» What needs to be done
Transcribe the following entries word for word. End with the line where "the completion buffer, and" appears.

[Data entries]
■ ■ ■ ■ ■ ■ ■

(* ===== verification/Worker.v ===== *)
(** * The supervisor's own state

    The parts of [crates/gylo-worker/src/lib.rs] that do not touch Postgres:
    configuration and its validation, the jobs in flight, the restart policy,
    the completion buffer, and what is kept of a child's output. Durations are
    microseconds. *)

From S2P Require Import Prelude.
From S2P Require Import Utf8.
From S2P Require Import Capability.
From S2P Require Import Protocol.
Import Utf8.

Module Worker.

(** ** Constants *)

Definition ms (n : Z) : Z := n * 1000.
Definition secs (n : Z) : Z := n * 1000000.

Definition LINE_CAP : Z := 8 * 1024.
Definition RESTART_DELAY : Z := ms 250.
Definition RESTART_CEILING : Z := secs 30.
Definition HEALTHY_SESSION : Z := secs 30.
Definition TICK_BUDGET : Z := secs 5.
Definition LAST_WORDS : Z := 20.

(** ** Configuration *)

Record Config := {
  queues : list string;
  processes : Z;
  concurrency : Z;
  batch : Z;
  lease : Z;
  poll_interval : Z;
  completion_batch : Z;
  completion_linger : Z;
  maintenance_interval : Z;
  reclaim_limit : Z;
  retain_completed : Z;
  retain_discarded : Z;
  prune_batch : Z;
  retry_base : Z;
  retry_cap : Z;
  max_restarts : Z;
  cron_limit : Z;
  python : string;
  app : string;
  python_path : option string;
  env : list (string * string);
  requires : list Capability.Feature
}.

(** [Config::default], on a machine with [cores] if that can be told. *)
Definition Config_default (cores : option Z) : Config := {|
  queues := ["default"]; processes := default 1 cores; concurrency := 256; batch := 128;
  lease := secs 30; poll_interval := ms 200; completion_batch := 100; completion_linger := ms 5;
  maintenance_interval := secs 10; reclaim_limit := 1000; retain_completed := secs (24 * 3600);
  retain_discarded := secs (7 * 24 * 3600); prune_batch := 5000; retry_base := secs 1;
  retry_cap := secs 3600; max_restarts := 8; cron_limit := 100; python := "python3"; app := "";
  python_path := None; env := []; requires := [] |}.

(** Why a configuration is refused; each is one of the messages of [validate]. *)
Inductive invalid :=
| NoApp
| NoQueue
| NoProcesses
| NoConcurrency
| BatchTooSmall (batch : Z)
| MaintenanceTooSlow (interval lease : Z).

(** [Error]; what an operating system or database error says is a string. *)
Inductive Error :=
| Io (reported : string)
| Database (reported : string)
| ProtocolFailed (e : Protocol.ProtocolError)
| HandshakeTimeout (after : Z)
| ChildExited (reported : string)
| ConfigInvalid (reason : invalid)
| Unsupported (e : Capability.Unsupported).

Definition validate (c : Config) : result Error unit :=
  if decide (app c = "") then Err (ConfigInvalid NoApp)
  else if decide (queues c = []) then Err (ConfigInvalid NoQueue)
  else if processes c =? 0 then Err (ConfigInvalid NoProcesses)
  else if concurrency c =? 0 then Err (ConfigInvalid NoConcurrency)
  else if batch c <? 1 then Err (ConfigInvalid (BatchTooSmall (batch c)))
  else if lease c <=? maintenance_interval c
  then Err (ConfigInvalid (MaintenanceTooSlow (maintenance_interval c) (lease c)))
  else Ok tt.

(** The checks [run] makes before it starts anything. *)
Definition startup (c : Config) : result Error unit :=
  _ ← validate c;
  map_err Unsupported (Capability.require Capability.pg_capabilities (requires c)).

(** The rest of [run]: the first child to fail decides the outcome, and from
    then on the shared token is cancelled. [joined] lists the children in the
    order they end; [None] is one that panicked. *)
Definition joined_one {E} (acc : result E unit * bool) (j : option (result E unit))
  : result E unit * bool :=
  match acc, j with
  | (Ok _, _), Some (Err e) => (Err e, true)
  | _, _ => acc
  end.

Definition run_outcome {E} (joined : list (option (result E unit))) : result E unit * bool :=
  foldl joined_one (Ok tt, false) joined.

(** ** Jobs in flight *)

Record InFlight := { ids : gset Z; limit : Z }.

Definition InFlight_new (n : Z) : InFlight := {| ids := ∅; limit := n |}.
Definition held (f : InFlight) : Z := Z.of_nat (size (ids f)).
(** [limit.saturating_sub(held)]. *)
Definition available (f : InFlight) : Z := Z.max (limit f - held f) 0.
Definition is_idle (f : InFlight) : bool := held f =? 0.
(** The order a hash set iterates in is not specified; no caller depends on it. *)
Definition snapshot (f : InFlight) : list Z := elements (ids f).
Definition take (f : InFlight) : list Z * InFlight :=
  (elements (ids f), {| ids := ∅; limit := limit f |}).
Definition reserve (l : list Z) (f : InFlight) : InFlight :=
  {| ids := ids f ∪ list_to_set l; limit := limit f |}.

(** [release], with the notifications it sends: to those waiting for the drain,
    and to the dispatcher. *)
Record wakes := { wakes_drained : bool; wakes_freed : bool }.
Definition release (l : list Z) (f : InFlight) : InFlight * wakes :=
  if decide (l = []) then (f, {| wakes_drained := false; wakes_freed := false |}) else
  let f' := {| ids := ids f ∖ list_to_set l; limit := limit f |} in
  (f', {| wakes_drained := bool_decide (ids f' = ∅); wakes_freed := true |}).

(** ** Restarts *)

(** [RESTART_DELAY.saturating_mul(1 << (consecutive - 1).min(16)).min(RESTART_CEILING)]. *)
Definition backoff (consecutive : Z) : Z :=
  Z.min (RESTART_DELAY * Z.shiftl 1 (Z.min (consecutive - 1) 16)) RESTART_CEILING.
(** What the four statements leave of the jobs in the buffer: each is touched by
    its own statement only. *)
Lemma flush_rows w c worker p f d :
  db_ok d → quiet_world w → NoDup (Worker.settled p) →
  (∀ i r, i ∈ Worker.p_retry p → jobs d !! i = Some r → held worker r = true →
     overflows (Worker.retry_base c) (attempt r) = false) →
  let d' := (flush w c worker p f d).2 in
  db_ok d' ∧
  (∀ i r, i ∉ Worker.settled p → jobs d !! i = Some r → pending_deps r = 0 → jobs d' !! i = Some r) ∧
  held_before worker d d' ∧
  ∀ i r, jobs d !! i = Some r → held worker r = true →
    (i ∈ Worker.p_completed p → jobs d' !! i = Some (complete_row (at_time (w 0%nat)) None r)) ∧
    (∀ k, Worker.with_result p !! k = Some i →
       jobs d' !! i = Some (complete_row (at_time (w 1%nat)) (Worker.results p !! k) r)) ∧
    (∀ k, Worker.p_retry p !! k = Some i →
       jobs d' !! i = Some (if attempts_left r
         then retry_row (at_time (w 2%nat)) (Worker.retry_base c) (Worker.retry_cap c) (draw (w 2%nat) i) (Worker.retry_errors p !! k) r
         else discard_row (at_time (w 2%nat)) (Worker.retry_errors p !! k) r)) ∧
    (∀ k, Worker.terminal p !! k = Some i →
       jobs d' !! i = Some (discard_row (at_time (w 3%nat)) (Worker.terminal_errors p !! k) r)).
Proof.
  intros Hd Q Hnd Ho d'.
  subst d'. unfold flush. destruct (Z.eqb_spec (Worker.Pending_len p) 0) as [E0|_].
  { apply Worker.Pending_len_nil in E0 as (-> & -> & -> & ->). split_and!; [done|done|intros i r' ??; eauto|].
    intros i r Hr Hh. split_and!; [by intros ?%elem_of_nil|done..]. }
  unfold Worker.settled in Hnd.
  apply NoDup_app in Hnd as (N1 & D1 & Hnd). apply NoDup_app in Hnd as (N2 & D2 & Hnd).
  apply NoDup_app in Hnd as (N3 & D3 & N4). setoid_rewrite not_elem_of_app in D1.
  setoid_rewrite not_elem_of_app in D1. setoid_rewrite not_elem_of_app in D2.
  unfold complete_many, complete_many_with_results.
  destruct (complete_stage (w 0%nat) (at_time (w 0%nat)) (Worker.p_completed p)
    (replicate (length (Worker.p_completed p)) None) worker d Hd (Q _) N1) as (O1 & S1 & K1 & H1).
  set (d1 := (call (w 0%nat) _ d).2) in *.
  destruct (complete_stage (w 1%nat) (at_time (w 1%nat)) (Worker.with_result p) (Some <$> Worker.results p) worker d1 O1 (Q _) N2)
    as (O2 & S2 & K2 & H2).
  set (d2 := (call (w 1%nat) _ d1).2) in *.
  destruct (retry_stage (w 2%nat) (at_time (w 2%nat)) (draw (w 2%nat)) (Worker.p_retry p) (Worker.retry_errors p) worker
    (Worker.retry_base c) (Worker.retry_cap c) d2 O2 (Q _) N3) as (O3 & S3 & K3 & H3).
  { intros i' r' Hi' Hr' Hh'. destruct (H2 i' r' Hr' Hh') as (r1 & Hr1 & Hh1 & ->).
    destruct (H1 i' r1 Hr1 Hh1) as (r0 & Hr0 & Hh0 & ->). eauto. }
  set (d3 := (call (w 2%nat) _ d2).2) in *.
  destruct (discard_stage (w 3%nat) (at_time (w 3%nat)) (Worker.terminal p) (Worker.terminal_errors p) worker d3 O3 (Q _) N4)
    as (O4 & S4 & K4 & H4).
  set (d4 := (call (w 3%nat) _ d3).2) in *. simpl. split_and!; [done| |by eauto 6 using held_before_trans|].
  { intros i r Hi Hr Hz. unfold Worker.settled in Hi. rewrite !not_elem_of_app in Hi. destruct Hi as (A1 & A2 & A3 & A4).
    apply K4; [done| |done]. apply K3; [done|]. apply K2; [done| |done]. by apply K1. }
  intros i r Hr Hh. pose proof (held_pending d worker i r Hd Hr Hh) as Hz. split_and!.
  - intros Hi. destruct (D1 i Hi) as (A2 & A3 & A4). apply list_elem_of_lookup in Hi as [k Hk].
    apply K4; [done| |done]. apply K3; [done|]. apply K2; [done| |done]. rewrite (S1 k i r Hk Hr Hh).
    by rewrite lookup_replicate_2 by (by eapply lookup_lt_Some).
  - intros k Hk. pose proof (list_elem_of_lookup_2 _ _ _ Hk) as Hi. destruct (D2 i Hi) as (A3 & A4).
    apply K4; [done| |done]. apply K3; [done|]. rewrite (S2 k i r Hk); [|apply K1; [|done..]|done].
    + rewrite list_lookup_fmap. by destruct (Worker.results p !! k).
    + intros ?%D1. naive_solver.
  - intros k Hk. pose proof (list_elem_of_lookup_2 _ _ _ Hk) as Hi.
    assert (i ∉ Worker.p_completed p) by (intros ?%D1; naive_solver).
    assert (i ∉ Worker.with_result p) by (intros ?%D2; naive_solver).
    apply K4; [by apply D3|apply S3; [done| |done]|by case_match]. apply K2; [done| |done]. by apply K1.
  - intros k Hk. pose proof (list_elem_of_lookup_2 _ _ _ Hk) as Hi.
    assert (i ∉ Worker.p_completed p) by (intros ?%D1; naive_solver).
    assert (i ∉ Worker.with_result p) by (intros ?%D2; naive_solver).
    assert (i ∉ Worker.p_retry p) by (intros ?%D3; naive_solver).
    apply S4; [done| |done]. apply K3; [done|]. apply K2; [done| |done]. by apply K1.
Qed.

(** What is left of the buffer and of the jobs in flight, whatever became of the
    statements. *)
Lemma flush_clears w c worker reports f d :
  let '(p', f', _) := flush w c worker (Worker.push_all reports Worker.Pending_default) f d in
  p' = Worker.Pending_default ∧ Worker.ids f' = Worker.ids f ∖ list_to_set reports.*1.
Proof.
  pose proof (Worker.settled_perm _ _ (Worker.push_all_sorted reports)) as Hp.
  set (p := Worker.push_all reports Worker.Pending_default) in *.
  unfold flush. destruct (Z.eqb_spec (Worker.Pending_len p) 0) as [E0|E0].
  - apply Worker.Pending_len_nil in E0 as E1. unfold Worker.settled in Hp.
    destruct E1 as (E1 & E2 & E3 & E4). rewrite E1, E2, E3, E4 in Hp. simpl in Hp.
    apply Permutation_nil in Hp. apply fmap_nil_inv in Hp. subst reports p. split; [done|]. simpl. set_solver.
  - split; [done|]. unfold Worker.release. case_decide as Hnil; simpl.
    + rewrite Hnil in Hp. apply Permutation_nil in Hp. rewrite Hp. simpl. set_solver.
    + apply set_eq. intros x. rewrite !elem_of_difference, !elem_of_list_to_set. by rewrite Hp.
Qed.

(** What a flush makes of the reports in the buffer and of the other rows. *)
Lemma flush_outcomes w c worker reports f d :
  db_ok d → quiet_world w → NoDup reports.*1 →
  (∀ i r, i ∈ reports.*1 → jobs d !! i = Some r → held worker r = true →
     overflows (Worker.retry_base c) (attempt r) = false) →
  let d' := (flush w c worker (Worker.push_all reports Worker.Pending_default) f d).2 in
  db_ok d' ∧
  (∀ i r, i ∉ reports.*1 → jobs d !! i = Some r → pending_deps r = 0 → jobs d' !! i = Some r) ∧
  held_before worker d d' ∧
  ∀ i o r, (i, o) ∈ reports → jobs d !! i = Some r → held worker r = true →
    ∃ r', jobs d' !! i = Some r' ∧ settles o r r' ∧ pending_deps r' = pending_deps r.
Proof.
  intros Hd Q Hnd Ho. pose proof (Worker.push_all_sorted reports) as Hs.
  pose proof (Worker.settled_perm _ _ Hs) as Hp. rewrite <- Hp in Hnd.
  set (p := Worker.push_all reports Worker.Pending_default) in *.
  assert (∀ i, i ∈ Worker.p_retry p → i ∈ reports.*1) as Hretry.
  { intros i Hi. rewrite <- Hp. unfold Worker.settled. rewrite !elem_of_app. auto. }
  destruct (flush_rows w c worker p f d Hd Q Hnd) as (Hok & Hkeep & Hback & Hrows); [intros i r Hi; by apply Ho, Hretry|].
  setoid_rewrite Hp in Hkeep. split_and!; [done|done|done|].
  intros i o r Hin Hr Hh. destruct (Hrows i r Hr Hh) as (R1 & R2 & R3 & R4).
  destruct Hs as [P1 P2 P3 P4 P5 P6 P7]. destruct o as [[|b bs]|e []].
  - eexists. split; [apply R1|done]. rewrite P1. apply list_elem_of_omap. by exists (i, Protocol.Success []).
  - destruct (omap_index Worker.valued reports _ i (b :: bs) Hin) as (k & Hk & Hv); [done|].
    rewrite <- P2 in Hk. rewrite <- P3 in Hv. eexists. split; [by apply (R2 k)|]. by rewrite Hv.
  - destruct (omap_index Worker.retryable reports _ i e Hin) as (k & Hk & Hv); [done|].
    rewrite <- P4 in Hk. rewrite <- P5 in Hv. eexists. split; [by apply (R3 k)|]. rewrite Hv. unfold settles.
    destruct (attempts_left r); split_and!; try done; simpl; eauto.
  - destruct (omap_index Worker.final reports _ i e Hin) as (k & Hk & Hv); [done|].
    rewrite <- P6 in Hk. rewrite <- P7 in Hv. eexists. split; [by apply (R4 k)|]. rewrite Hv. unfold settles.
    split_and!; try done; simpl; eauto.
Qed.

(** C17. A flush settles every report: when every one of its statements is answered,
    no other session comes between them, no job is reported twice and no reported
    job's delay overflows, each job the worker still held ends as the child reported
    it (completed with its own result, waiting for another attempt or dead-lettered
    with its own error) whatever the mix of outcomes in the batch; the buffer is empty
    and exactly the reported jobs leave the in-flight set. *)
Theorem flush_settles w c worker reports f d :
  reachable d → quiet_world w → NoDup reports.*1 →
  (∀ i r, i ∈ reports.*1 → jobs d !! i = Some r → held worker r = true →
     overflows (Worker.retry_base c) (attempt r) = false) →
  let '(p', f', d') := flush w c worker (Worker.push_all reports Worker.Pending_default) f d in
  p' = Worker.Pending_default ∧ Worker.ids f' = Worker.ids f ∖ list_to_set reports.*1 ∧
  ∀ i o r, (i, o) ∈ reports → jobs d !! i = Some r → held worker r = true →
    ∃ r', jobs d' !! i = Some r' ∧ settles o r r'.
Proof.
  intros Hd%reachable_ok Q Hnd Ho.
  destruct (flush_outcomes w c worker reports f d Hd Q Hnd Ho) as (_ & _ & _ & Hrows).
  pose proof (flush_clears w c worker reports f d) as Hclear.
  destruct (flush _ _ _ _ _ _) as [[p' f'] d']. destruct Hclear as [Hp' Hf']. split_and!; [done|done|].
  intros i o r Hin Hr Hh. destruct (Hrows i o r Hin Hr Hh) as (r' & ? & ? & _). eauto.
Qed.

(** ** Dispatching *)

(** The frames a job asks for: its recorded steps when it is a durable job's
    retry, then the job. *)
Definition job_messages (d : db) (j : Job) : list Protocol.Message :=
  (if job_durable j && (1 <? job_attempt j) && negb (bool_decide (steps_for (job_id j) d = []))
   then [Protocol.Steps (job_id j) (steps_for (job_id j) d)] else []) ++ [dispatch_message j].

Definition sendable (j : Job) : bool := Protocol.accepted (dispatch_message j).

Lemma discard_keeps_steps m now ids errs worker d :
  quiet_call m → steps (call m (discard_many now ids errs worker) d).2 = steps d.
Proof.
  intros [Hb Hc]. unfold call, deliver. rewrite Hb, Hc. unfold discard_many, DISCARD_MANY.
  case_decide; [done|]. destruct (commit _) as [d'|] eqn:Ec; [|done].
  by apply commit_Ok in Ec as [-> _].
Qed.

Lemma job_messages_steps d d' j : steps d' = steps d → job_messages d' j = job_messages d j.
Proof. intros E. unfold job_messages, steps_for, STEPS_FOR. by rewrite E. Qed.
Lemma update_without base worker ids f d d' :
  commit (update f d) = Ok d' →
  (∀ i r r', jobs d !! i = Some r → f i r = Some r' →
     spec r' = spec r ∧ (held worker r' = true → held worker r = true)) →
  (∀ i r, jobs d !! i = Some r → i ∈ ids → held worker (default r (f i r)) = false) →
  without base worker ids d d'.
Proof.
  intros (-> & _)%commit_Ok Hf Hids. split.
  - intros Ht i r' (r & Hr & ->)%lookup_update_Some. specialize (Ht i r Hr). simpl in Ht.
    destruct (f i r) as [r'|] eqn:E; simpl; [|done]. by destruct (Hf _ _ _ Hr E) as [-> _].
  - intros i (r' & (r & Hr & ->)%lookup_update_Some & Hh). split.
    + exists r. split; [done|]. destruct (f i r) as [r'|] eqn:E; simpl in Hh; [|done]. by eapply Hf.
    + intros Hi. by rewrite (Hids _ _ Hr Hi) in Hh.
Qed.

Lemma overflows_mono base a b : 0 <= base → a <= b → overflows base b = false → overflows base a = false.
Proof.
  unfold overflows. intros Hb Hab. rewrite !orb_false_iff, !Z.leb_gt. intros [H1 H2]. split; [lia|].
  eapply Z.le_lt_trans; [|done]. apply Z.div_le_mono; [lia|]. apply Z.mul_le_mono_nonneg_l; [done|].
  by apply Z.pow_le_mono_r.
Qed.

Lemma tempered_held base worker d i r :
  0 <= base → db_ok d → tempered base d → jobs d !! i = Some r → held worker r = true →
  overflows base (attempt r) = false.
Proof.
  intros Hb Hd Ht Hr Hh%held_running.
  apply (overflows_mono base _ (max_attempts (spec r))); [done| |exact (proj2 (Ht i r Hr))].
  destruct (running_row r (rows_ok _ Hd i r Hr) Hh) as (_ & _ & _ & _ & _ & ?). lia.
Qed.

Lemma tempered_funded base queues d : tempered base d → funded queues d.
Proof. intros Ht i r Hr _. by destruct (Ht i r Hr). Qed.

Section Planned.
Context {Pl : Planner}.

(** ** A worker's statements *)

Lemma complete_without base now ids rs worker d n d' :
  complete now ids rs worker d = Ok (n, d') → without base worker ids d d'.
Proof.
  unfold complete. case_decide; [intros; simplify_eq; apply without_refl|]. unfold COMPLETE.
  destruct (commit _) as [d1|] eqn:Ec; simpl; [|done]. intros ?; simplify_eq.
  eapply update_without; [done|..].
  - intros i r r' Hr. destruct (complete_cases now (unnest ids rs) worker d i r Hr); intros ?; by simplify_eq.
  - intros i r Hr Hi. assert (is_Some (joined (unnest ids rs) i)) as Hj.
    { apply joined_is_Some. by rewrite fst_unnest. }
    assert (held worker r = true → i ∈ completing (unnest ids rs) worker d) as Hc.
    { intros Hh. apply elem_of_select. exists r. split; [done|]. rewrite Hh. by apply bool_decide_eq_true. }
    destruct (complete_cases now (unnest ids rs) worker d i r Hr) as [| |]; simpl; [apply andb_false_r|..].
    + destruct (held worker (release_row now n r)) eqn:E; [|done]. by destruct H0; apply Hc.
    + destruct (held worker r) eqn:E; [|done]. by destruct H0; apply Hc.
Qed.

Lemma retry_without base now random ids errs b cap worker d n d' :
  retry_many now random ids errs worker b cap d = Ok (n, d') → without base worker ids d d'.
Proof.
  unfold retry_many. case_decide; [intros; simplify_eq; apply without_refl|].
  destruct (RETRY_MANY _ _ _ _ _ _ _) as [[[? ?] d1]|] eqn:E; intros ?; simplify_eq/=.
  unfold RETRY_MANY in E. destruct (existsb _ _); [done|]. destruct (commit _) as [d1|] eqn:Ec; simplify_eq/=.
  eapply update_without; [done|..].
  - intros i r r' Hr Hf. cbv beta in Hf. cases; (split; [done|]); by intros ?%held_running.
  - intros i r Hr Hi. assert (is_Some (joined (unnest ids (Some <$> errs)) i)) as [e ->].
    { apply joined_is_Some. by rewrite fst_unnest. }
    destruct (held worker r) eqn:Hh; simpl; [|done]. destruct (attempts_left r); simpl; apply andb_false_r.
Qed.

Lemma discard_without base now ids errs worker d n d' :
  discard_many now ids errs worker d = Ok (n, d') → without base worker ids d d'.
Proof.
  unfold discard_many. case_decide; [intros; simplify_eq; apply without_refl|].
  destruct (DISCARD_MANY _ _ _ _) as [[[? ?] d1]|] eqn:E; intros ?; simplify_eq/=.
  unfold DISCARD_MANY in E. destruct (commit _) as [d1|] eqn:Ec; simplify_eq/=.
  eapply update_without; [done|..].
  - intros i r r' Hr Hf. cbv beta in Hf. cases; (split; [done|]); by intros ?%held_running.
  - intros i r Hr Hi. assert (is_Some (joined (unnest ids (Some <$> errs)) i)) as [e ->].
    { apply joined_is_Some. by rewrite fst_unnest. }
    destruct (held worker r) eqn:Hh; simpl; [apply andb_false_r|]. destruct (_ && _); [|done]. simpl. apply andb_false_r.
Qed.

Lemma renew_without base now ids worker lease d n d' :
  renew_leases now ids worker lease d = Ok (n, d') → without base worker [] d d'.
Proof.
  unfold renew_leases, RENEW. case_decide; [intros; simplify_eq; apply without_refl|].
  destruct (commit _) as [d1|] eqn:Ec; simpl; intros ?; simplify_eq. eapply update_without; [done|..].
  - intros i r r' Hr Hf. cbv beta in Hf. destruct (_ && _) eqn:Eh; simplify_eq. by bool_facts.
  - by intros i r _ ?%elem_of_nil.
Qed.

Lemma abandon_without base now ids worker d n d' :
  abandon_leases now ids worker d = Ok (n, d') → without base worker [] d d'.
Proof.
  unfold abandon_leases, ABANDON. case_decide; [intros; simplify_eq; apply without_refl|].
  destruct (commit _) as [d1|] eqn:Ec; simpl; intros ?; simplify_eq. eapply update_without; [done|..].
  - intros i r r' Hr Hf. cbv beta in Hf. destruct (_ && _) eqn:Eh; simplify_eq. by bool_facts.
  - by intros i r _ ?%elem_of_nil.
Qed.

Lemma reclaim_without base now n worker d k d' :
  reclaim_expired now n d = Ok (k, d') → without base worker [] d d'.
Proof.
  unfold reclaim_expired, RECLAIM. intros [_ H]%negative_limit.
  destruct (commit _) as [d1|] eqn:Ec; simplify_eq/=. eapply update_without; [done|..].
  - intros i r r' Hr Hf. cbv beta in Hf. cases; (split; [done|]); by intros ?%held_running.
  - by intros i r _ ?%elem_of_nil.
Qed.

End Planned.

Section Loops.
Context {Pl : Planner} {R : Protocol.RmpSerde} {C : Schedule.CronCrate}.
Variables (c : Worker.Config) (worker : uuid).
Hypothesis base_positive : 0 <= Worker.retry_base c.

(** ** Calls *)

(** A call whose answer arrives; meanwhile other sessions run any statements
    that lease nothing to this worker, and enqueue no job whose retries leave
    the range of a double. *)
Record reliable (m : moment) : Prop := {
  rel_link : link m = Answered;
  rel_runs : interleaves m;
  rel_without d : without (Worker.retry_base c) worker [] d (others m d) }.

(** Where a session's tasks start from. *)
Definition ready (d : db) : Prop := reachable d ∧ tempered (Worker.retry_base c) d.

■ ■ ■ ■ ■ ■ ■

» Exercise answer
(* ===== verification/Worker.v ===== *)
(** * The supervisor's own state

    The parts of [crates/gylo-worker/src/lib.rs] that do not touch Postgres:
    configuration and its validation, the jobs in flight, the restart policy,
    the completion buffer, and what is kept of a child's output. Durations are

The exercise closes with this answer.